(** C5 at a contract that reverts the confirmation of transaction 7. *)
Lemma gateway_failures_reject_witness :
  contract (gatewayOf revertingWallet) = Some (contractOf revertingWallet)
  /\ signerLibrary (gatewayOf revertingWallet) = Some {| getSigner := "0xSigner" |}
  /\ confirmTx (gatewayOf revertingWallet) 7
     = Rejected (CallException "execution reverted").
Proof.
  split; [reflexivity|]. split; [reflexivity|].
  apply (gateway_failures_reject (gatewayOf revertingWallet)
           (contractOf revertingWallet) {| getSigner := "0xSigner" |}
           eq_refl eq_refl).
  left. reflexivity.
Defined.

(** C5, as stated, fails: a reverted call and a failed receipt wait both
    come back from the gateway functions as rejected promises, not as
    values. *)
Lemma gateway_failure_is_a_rejection :
  confirmTx (gatewayOf revertingWallet) 0
    = Rejected (CallException "execution reverted")
  /\ revokeConfirmation (gatewayOf revertingWallet) 0
     = Rejected (CallException "execution reverted")
  /\ addNewTx tokenRuntime (gatewayOf revertingWallet) "0xToken" "[]" "transfer" ∅
     = Rejected (CallException "execution reverted")
  /\ confirmTx (gatewayOf droppingWallet) 0 = Rejected (CallException "timeout").
Proof. repeat split; reflexivity. Qed.
(** X10. An artifact is never an invalid data URL. Whatever the response,
    a data URL returned by [handleApiResponse] has a comma, so that
    [dataUrlToParts] either decodes it or fails on its MIME type; it does not
    throw [Invalid data URL]. *)
Theorem artifact_is_never_invalid :
  forall (response : GenerateContentResponse) (dataUrl : string),
    handleApiResponse response = Returned dataUrl ->
    dataUrlToParts dataUrl <> Thrown (Error "Invalid data URL") /\
    ((exists mime d, dataUrlToParts dataUrl = Returned (mime, d)) \/
     dataUrlToParts dataUrl = Thrown (Error "Could not parse MIME type from data URL")).
Proof.
  intros response dataUrl Hret.
  apply handleApiResponse_returns, scanParts_Some in Hret. destruct Hret as [b ->].
  assert (Hcomma : noneOf (Ascii.eqb ",") (dataUrlOf b) = false).
  { unfold dataUrlOf. rewrite !noneOf_app.
    change (noneOf (Ascii.eqb ",") ";base64,") with false.
    now rewrite andb_false_r. }
  split; [| now apply dataUrlToParts_with_comma].
  destruct (dataUrlToParts_with_comma _ Hcomma) as [[mime [d H]] | H]; rewrite H; discriminate.
Qed.

Lemma artifact_is_never_invalid_witness :
  dataUrlToParts "data:image/png;base64,AAAA" <> Thrown (Error "Invalid data URL") /\
  ((exists mime d, dataUrlToParts "data:image/png;base64,AAAA" = Returned (mime, d)) \/
   dataUrlToParts "data:image/png;base64,AAAA"
   = Thrown (Error "Could not parse MIME type from data URL")).
Proof.
  apply (artifact_is_never_invalid threeImagesResponse "data:image/png;base64,AAAA").
  reflexivity.
Defined.

(** The second case occurs: an image part with an empty MIME type gives an
    artifact that the next call cannot decode. *)
Example artifact_with_empty_mime_type :
  handleApiResponse
    {| candidates := Some [candidateWith [imagePart EmptyString "AAAA"]]; text := None |}
  = Returned "data:;base64,AAAA"
  /\ dataUrlToParts "data:;base64,AAAA"
     = Thrown (Error "Could not parse MIME type from data URL").
Proof. split; reflexivity. Qed.

End DataUrls.

(* ================================================================== *)
(** ** The failures of response handling *)
(* ================================================================== *)

Module ResponseFailures.

Import JS GeminiService GeminiServiceProofs.

(** The error of a generation that stopped for the given reason. *)
Definition stoppedMessage (reason : string) : string :=
  "Generation stopped unexpectedly. Reason: " ++ reason ++ ".".

Lemma no_inline_data_scan (response : GenerateContentResponse) (cs : list Candidate) :
  candidates response = Some cs ->
  (forall part, In part (allParts response) -> inlineData part = None) ->
  scanCandidates cs = None.
Proof.
  intros Hcands Hnone. apply scanParts_none in Hnone.
  unfold allParts in Hnone. now rewrite Hcands, <- scanCandidates_partsInOrder in Hnone.
Qed.

(** X11. A generation that stopped for another reason than STOP. When no
    part of the response has inline data and the first candidate has a finish
    reason that is neither empty nor STOP, [handleApiResponse] throws the
    error that names this reason, whatever text the response carries and
    whatever the finish reasons of the other candidates. *)
Theorem handleApiResponse_unexpected_finish :
  forall (response : GenerateContentResponse) (first : Candidate)
         (rest : list Candidate) (reason : string),
    candidates response = Some (first :: rest) ->
    (forall part, In part (allParts response) -> inlineData part = None) ->
    finishReason first = Some reason ->
    reason <> EmptyString ->
    reason <> "STOP" ->
    handleApiResponse response =
      Thrown (Error ("Generation stopped unexpectedly. Reason: " ++ reason ++ ".")).
Proof.
  intros response first rest reason Hcands Hnone Hfinish Hne Hstop.
  unfold handleApiResponse.
  rewrite Hcands, (no_inline_data_scan _ _ Hcands Hnone), Hfinish.
  cbn [interpolate truthy].
  destruct reason as [| c r]; [contradiction |].
  apply String.eqb_neq in Hstop. now rewrite Hstop.
Qed.

(** A response blocked for safety, with a text and a second candidate that
    stopped normally. *)
Definition blockedResponse : GenerateContentResponse :=
  {| candidates := Some [ {| content := None; finishReason := Some "SAFETY" |};
                          stoppedCandidate ];
     text := Some "I cannot help with that." |}.

Lemma handleApiResponse_unexpected_finish_witness :
  handleApiResponse blockedResponse =
    Thrown (Error ("Generation stopped unexpectedly. Reason: " ++ "SAFETY" ++ ".")).
Proof.
  apply (handleApiResponse_unexpected_finish blockedResponse
           {| content := None; finishReason := Some "SAFETY" |} [stoppedCandidate] "SAFETY").
  - reflexivity.
  - intros part [].
  - reflexivity.
  - discriminate.
  - discriminate.
Defined.

(** X12. Nothing to show. When no part of the response has inline data, the
    finish reason of the first candidate is absent, empty or STOP, and the
    text is absent or blank, [handleApiResponse] throws the no-image
    error. *)
Theorem handleApiResponse_no_image :
  forall (response : GenerateContentResponse) (first : Candidate) (rest : list Candidate),
    candidates response = Some (first :: rest) ->
    (forall part, In part (allParts response) -> inlineData part = None) ->
    finishReason first = None \/ finishReason first = Some EmptyString
      \/ finishReason first = Some "STOP" ->
    text response = None \/ (exists t, text response = Some t /\ trim t = EmptyString) ->
    handleApiResponse response =
      Thrown (Error "No image was returned. Please try a different prompt or image.").
Proof.
  intros response first rest Hcands Hnone Hfinish Htext.
  unfold handleApiResponse.
  rewrite Hcands, (no_inline_data_scan _ _ Hcands Hnone).
  replace (truthy (finishReason first)
           && negb (String.eqb (interpolate (finishReason first)) "STOP")) with false
    by (destruct Hfinish as [-> | [-> | ->]]; reflexivity).
  destruct Htext as [-> | [t [-> Htrim]]]; cbn [option_map truthy].
  - reflexivity.
  - now rewrite Htrim.
Qed.

Lemma handleApiResponse_no_image_witness :
  handleApiResponse
    {| candidates := Some [ {| content := Some {| parts := Some [] |};
                               finishReason := None |} ];
       text := None |}
  = Thrown (Error "No image was returned. Please try a different prompt or image.").
Proof.
  apply (handleApiResponse_no_image _
           {| content := Some {| parts := Some [] |}; finishReason := None |} []).
  - reflexivity.
  - intros part [].
  - left. reflexivity.
  - left. reflexivity.
Defined.

(** X13. The failures of [handleApiResponse]. Whenever it throws, it throws
    an [Error], with one of four messages: no candidates; the generation
    stopped for a reason that is neither empty nor STOP; the model answered
    with a text, quoted trimmed and not empty; no image was returned. *)
Theorem handleApiResponse_failure_kinds :
  forall (response : GenerateContentResponse) (e : Exn),
    handleApiResponse response = Thrown e ->
    e = Error noCandidatesMessage \/
    (exists reason, reason <> EmptyString /\ reason <> "STOP" /\
                    e = Error (stoppedMessage reason)) \/
    (exists t, t <> EmptyString /\ text response = Some t /\
               e = Error (textInsteadOfImage (trim t)) /\ trim t <> EmptyString) \/
    e = Error noImageMessage.
Proof.
  intros response e. unfold handleApiResponse.
  destruct (candidates response) as [[| first rest] |].
  - intros H. injection H as <-. now left.
  - destruct (scanCandidates (first :: rest)); [discriminate |].
    destruct (finishReason first) as [[| c r] |]; cbn [truthy interpolate andb].
    2:{ destruct (String.eqb_spec (String c r) "STOP") as [Hstop | Hstop]; cbn [negb].
        2:{ intros H. injection H as <-. right. left. exists (String c r).
            repeat split; [discriminate | exact Hstop]. }
        destruct (text response) as [t |]; cbn [option_map truthy].
        - destruct (trim t) as [| c' t'] eqn:Htrim; intros H; injection H as <-.
          + now right; right; right.
          + right. right. left. exists t. rewrite Htrim.
            repeat split; try discriminate.
            intros ->. discriminate Htrim.
        - intros H. injection H as <-. now right; right; right. }
    all: destruct (text response) as [t |]; cbn [option_map truthy];
      [ destruct (trim t) as [| c' t'] eqn:Htrim; intros H; injection H as <-;
        [ now right; right; right
        | right; right; left; exists t; rewrite Htrim;
          repeat split; try discriminate; intros ->; discriminate Htrim ]
      | intros H; injection H as <-; now right; right; right ].
  - intros H. injection H as <-. now left.
Qed.

Lemma handleApiResponse_failure_kinds_witness :
  Error (stoppedMessage "SAFETY") = Error noCandidatesMessage \/
  (exists reason, reason <> EmptyString /\ reason <> "STOP" /\
                  Error (stoppedMessage "SAFETY") = Error (stoppedMessage reason)) \/
  (exists t, t <> EmptyString /\ text blockedResponse = Some t /\
             Error (stoppedMessage "SAFETY") = Error (textInsteadOfImage (trim t)) /\
             trim t <> EmptyString) \/
  Error (stoppedMessage "SAFETY") = Error noImageMessage.
Proof.
  apply (handleApiResponse_failure_kinds blockedResponse (Error (stoppedMessage "SAFETY"))).
  reflexivity.
Defined.

End ResponseFailures.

■ **Brief**
What you give back should be the lines from the one with "- intros H. injection H as <-. now right;" to the end of the data, copied exactly, both ends included.

■ **Your solution**
        - intros H. injection H as <-. now right; right; right. }
    all: destruct (text response) as [t |]; cbn [option_map truthy];
      [ destruct (trim t) as [| c' t'] eqn:Htrim; intros H; injection H as <-;
        [ now right; right; right
        | right; right; left; exists t; rewrite Htrim;
          repeat split; try discriminate; intros ->; discriminate Htrim ]
      | intros H; injection H as <-; now right; right; right ].
  - intros H. injection H as <-. now left.
Qed.

Lemma handleApiResponse_failure_kinds_witness :
  Error (stoppedMessage "SAFETY") = Error noCandidatesMessage \/
  (exists reason, reason <> EmptyString /\ reason <> "STOP" /\
                  Error (stoppedMessage "SAFETY") = Error (stoppedMessage reason)) \/
  (exists t, t <> EmptyString /\ text blockedResponse = Some t /\
             Error (stoppedMessage "SAFETY") = Error (textInsteadOfImage (trim t)) /\
             trim t <> EmptyString) \/
  Error (stoppedMessage "SAFETY") = Error noImageMessage.
Proof.
  apply (handleApiResponse_failure_kinds blockedResponse (Error (stoppedMessage "SAFETY"))).
  reflexivity.
Defined.

End ResponseFailures.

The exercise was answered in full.